## [WORK REQUIRED]
Read the records below. Copy each line where the string "eapply" occurs.
#####
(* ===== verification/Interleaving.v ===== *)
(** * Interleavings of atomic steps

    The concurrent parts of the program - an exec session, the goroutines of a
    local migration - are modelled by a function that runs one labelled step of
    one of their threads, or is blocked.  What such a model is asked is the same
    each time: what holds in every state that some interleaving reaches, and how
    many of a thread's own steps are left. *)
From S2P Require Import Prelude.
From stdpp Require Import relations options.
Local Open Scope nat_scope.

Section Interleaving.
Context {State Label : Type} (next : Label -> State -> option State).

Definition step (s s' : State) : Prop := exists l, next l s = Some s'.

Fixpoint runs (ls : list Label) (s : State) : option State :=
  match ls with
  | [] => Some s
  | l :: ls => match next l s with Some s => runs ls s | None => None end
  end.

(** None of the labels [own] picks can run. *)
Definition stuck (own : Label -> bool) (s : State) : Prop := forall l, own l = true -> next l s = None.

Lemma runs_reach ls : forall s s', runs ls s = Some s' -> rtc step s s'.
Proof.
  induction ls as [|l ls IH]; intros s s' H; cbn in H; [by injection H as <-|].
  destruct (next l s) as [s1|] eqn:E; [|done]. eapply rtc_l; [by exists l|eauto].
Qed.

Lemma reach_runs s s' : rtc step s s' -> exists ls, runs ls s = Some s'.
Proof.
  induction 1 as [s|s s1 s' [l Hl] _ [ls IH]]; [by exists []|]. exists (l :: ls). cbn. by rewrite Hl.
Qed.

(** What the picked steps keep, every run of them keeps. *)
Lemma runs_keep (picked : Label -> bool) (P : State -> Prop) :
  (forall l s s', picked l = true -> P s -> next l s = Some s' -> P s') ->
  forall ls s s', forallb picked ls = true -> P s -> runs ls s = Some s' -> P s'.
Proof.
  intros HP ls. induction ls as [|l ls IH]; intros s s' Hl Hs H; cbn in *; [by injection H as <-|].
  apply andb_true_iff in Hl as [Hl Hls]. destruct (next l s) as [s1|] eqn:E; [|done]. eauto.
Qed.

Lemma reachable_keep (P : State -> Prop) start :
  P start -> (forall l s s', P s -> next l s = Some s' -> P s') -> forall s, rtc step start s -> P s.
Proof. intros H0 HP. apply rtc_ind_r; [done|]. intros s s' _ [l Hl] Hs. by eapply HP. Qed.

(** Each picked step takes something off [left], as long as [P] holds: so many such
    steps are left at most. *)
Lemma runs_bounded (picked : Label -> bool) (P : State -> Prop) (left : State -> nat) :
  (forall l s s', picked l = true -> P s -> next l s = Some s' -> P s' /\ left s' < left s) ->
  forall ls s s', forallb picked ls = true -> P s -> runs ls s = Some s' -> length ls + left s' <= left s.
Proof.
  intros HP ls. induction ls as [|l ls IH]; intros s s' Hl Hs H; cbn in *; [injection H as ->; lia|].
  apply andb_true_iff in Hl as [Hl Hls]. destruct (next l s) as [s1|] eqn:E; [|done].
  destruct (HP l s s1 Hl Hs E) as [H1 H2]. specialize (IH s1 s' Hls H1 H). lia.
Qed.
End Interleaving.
#####
## [RESULT]
  destruct (next l s) as [s1|] eqn:E; [|done]. eapply rtc_l; [by exists l|eauto].
Proof. intros H0 HP. apply rtc_ind_r; [done|]. intros s s' _ [l Hl] Hs. by eapply HP. Qed.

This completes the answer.